Jim Hart, director of the China Region Lakes Alliance (CRLA), warned against acting too quickly. In his address, he stated that alewives return to their place of birth. Therefore, alewives that are leaving Three Mile Pond, and returning to the ocean to mature, will be back in four years. They will most likely return to Three Mile Pond, and not stay in Webber Pond. That could affect the number of alewives that remain in Webber Pond, and vice versa. He suggested a three- to four-year trial period.

The motion to recommend increasing alewife harvest was the only item on the agenda that caused lengthy discussion, with the final straw vote being 17-8 in favor of the increase. The DMR has final say on the matter.

The final item on the agenda was a presentation by Nick Jose, a Vassalboro resident who is a third-generation resident of Webber Pond. He had seen a video on YouTube describing a piece of equipment that would literally mow the weeds on the pond.

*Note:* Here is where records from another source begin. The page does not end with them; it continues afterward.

Definition newFile (e : env) (uid : string) (fileData : obj) : obj :=
  spread_then fileData
    {[ "id" := AStr (uuid e); "addedBy" := AStr uid; "addedAt" := AStr (iso_now e) ]}.

Definition handleAddFile (e : env) (projectId : value) (fileData : obj) (type : string)
    (w : store * client) : store * client :=
  let (s, c) := w in
  match selectedProject c, user c with
  | Some sel, Some uid =>
      let failed err := (s, alert "添加文件失败" (console_error err c)) in
      match doc_ref projectId with
      | inl err => failed err
      | inr pid =>
          match currentList sel type with
          | None => failed TypeError
          | Some l =>
              match updateDoc e s COLLECTIONS_PROJECTS pid
                      (<["updatedAt" := VAtom AServerTimestamp]>
                         {[ type := VArr (l ++ [EObj (newFile e uid fileData)]) ]}) with
              | inr s' => (s', c)
              | inl err => failed err
              end
          end
      end
  | _, _ => w
  end.

Definition handleDeleteProject (e : env) (projectId : value) (w : store * client) : store * client :=
  let (s, c) := w in
  match user c with
  | None => w
  | Some _ =>
      if confirm e then
        match doc_ref projectId with
        | inl err => (s, console_error err c)
        | inr pid =>
            match deleteDoc e s COLLECTIONS_PROJECTS pid with
            | inr s' =>
                (s', if bool_decide ((selectedProject c ≫= (.!! "id")) = Some projectId)
                     then setSelectedProject None c else c)
            | inl err => (s, console_error err c)
            end
        end
      else w
  end.

Definition handleUpdateProfile (e : env) (name role : string) (w : store * client) : store * client :=
  let (s, c) := w in
  match user c with
  | None => w
  | Some uid =>
      match updateDoc e s COLLECTIONS_USERS uid
              {[ "name" := VStr name; "role" := VStr role ]} with
      | inr s' => (s', alert "个人资料已更新" c)
      | inl err => (s, console_error err c)
      end
  end.

(** ** Live subscriptions: the snapshot callbacks *)

(** [Array.prototype.sort] is a stable sort.  For a comparator that
    orders by a key the stable result is unique, and insertion from the
    right computes it: an element stays in front of the elements it is
    not greater than. *)
Fixpoint js_insert {A} (cmp : A → A → Z) (x : A) (l : list A) : list A :=
  match l with
  | [] => [x]
  | y :: r => if (cmp x y <=? 0)%Z then x :: y :: r else y :: js_insert cmp x r
  end.

Definition js_sort {A} (cmp : A → A → Z) (l : list A) : list A :=
  foldr (js_insert cmp) [] l.

(** [p.updatedAt?.seconds || 0] *)
Definition updatedAt_seconds (p : doc) : Z :=
  match p !! "updatedAt" with
  | Some (VAtom (ATime t)) => seconds t
  | _ => 0%Z
  end.

Definition by_updatedAt_desc (a b : doc) : Z :=
  (updatedAt_seconds b - updatedAt_seconds a)%Z.

(** [{ id: doc.id, ...doc.data() }] *)
Definition with_id (entry : string * doc) : doc :=
  then_spread {[ "id" := VStr entry.1 ]} entry.2.

(** The callback of the projects subscription. *)
Definition onProjectsSnapshot (docs : list (string * doc)) (c : client) : client :=
  let projs := with_id <$> docs in
  setProjects (js_sort by_updatedAt_desc projs) c.

(** The callback of the users subscription. *)
Definition onUsersSnapshot (docs : list (string * doc)) (c : client) : client :=
  setUsersMap (foldl (λ mapping entry, <[entry.1 := entry.2]> mapping) ∅ docs) c.

(** The documents of a collection, as a query snapshot lists them. *)
Definition snapshot_docs (s : store) (col : string) : list (string * doc) :=
  map_to_list (getCollectionPath s col).

(** ** Identity resolver *)

Definition defaultProfile (uid : string) : doc :=
  {[ "uid" := VStr uid;
     "name" := VStr ("User-" ++ String.substring 0 4 uid);
     "role" := VStr "GUEST";
     "avatar" := VStr ("https://api.dicebear.com/7.x/avataaars/svg?seed=" ++ uid);
     "joinedAt" := VAtom AServerTimestamp ]}.

(** The callback of the subscription on the profile document
    [users/uid]; the result of [setDoc] is not awaited, a failure is an
    unhandled rejection. *)
Definition onProfileSnapshot (e : env) (uid : string) (w : store * client) : store * client :=
  let (s, c) := w in
  match get_doc s COLLECTIONS_USERS uid with
  | Some data => (s, setUserData (Some data) c)
  | None =>
      let s' := match setDoc e s COLLECTIONS_USERS uid (defaultProfile uid) with
                | inr s' => s'
                | inl _ => s
                end in
      (s', setUserData (Some (defaultProfile uid)) c)
  end.

Inductive auth_call :=
  | SignInWithCustomToken (token : string)
  | SignInAnonymously.

(** The answers of the authentication service: the uid it signs in, or
    a failure.  Anonymous sign-in is asked at most twice. *)
Record auth_service := {
  custom_token_result : string → option string;
  anonymous_result : option string;
  anonymous_retry_result : option string
}.

Record auth_run := {
  calls : list auth_call;
  identity : option string;
  auth_errors : list string
}.

(** [initAuth]; [token] is [__initial_auth_token], absent when it is not
    defined. *)
Definition initAuth (token : option string) (a : auth_service) : auth_run :=
  let provided := match token with
                  | Some t => negb (String.eqb t "")
                  | None => false
                  end in
  let first_call := if provided then SignInWithCustomToken (default "" token)
                    else SignInAnonymously in
  let first := if provided then custom_token_result a (default "" token)
               else anonymous_result a in
  match first with
  | Some uid => {| calls := [first_call]; identity := Some uid; auth_errors := [] |}
  | None =>
      let second := if provided then anonymous_result a else anonymous_retry_result a in
      match second with
      | Some uid =>
          {| calls := [first_call; SignInAnonymously]; identity := Some uid;
             auth_errors := ["Auth failed, falling back to anon"] |}
      | None =>
          {| calls := [first_call; SignInAnonymously]; identity := None;
             auth_errors := ["Auth failed, falling back to anon";
                             "Anonymous auth also failed"] |}
      end
  end.

(** The callback of [onAuthStateChanged], with the first delivery of the
    profile subscription it opens. *)
Definition onAuthStateChanged (e : env) (currentUser : option string)
    (w : store * client) : store * client :=
  let (s, c) := w in
  let c := setUser currentUser c in
  let (s, c) := match currentUser with
                | Some uid => onProfileSnapshot e uid (s, listen_profile uid c)
                | None => (s, c)
                end in
  (s, setLoading false c).

(** ** View projection: the dashboard *)

Record stats := {
  total : nat;
  pending : nat;
  inProgress : nat;
  completed : nat
}.

Definition DashboardView_stats (projects : list doc) : stats :=
  {| total := length projects;
     pending := length (List.filter (λ p, is_str (p !! "status") "pending") projects);
     inProgress := length (List.filter (λ p, is_str (p !! "status") "in_progress"
                                             || is_str (p !! "status") "review") projects);
     completed := length (List.filter (λ p, is_str (p !! "status") "completed") projects) |}.

(** The activity feed: [projects.slice(0, 4)]. *)
Definition DashboardView_feed (projects : list doc) : list doc := take 4 projects.

(** ** The views: what the render layer can ask of the core *)

Inductive status_key := SPending | SInProgress | SReview | SCompleted.

(** [Object.keys(STATUS_MAP)] *)
Definition status_string (k : status_key) : string :=
  match k with
  | SPending => "pending"
  | SInProgress => "in_progress"
  | SReview => "review"
  | SCompleted => "completed"
  end.

Inductive list_name := Inputs | Outputs.

Definition list_key (t : list_name) : string :=
  match t with
  | Inputs => "inputs"
  | Outputs => "outputs"
  end.

(** [project.id]; an absent field is passed on as [ANull], which
    [doc_ref] refuses like [undefined]. *)
Definition project_id (project : doc) : value :=
  default (VAtom ANull) (project !! "id").

(** [ProjectListView.handleSubmit] *)
Definition ProjectListView_handleSubmit (e : env) (title description : string)
    (w : store * client) : store * client :=
  if String.eqb title "" then (w.1, alert "标题不能为空" w.2)
  else handleCreateProject e
         {[ "title" := VStr title; "description" := VStr description ]} w.

(** [onSelect] of the project list. *)
Definition onSelect (p : doc) (c : client) : client :=
  setActiveTab "detail" (setSelectedProject (Some p) c).

(** [ProjectDetailView.handleFileSubmit] *)
Definition ProjectDetailView_handleFileSubmit (e : env) (project : doc)
    (fileName fileUrl fileFormat : string) (uploadType : list_name)
    (w : store * client) : store * client :=
  if String.eqb fileUrl "" || String.eqb fileName "" then (w.1, alert "请填写完整信息" w.2)
  else handleAddFile e (project_id project)
         {[ "name" := AStr fileName; "url" := AStr fileUrl; "format" := AStr fileFormat ]}
         (list_key uploadType) w.

(** [currentUser?.role === 'MANAGER']: whether the detail view renders
    the delete button. *)
Definition delete_button_rendered (currentUser : option doc) : bool :=
  match currentUser with
  | Some u => is_str (u !! "role") "MANAGER"
  | None => false
  end.

(** A click on the delete button of the detail view, if there is one. *)
Definition ProjectDetailView_delete (e : env) (project : doc) (currentUser : option doc)
    (w : store * client) : store * client :=
  if delete_button_rendered currentUser
  then handleDeleteProject e (project_id project) w
  else w.

(** What can happen to a client: deliveries of its subscriptions and the
    intents of its views.  [ProfileSnapshot uid] is a later delivery of
    the listener the auth callback registered on [users/uid]. *)
Inductive event :=
  | AuthChanged (currentUser : option string)
  | ProfileSnapshot (uid : string)
  | ProjectsSnapshot
  | UsersSnapshot
  | NavDashboard
  | NavProjects
  | NavTeam
  | OpenSettings
  | DashboardNavigate
  | SelectRow (i : nat)
  | Back
  | SubmitCreate (title description : string)
  | ClickStatus (k : status_key)
  | SubmitFile (fileName fileUrl fileFormat : string) (uploadType : list_name)
  | ClickDelete
  | SaveProfile (name role : string).

(** The detail view is mounted when [activeTab === 'detail' &&
    selectedProject]. *)
Definition detail_project (c : client) : option doc :=
  if String.eqb (activeTab c) "detail" then selectedProject c else None.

The machinery would cut the weeds two feet down from the water surface, gathered into hoppers, brought to shore and loaded into trucks by conveyor belt, to be hauled away to a composting facility. Presently, he states, weeds are being cut by boat propellers and float to the surface. The wind carries the weeds to various locations on the lake, where they eventually sink, decay and begin the reseeding process that multiplies the weed infestation.

The equipment, which he said he was willing to invest in, carries a price tag of $200,000. Negotiations would have to take place to find a way to fund this project on both Webber and Three Mile ponds. He estimated the process would probably have to be repeated twice a year. He also stated the practice is ongoing throughout the country, and that DMR would be receptive to this program as long as the lake association was on board.

The question of whether there is milfoil present was answered by Richards, stating the weeds in the pond are native aquatic vegetation.

In other business, officers were elected: Frank Richards, president; Charles Backenstose, vice president; Rebecca Lamey, secretary; John Reuthe, treasurer.

Directors elected were returning directors Robert Bryson, Scott Buchert, Mary Bussell, Darryl Federchak, Roland Hallee, Phil Innes, Jennifer Lacombe, Robert Nadeau, Stephen Pendley, John Reuthe, Susan Traylor and James Webb. Pearley LaChance was named as a new director.

The annual drawdown of the pond, which historically has been a contentious subject, was set for Monday, September 17, at 8 a.m., by a unanimous vote of the membership.

Richards posed a question to the membership on the possibility of changing the date of the annual meeting to earlier in the summer. The straw vote showed the majority present preferred retaining the current date of the third Saturday in August.

Richards’ annual question as to whether anyone has caught, or heard of someone catching, a northern pike in Webber Pond was met with no response from those present.

The association also voted to contribute $1,500 to the CRLA.